(Source records)
(* ===== verification/Smp.v ===== *)
(** * Multi-core scheduler

    Models src/os/sched/smp_scheduler.cpp: one run queue per core, migration, stealing and
    rebalancing, over the store of threads. *)

From S2P Require Import Prelude Logic Common CpuState Thread.

(* [include/mnos/os/sched/smp_scheduler.hpp] [ThreadMigration] *)
Record ThreadMigration : Set := mkMigration { source_core : Z; target_core : Z; migrated_thread_id : Z }.

(* [include/mnos/os/sched/smp_scheduler.hpp] [CoreRunQueue] [66-103] *)
Record CoreRunQueue : Type := mkCoreQueue {
  queue_core_id : Z;
  ready_threads : list ThreadRef;
  core_current : option ThreadRef;
  timer_tick_count : Z;
  preemption_count : Z;
}.
(* [include/mnos/os/sched/smp_scheduler.hpp] [SmpScheduler] *)
Record SmpScheduler : Type := mkSmp { topology : CoreTopology; core_queues : list CoreRunQueue }.

Module Smp.

(** ** One core *)

Abbreviation CQ A := (QueueM CoreRunQueue A).

Definition set_ready (l : list ThreadRef) (q : CoreRunQueue) : CoreRunQueue :=
  mkCoreQueue (queue_core_id q) l (core_current q) (timer_tick_count q) (preemption_count q).
Definition set_current (c : option ThreadRef) (q : CoreRunQueue) : CoreRunQueue :=
  mkCoreQueue (queue_core_id q) (ready_threads q) c (timer_tick_count q) (preemption_count q).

__Your assignment__. The output should consist only of the lines from the one with "Definition set_ready (l" through the final line of the records above, exactly.

__Exercise output__.
Definition set_ready (l : list ThreadRef) (q : CoreRunQueue) : CoreRunQueue :=
  mkCoreQueue (queue_core_id q) l (core_current q) (timer_tick_count q) (preemption_count q).
Definition set_current (c : option ThreadRef) (q : CoreRunQueue) : CoreRunQueue :=
  mkCoreQueue (queue_core_id q) (ready_threads q) c (timer_tick_count q) (preemption_count q).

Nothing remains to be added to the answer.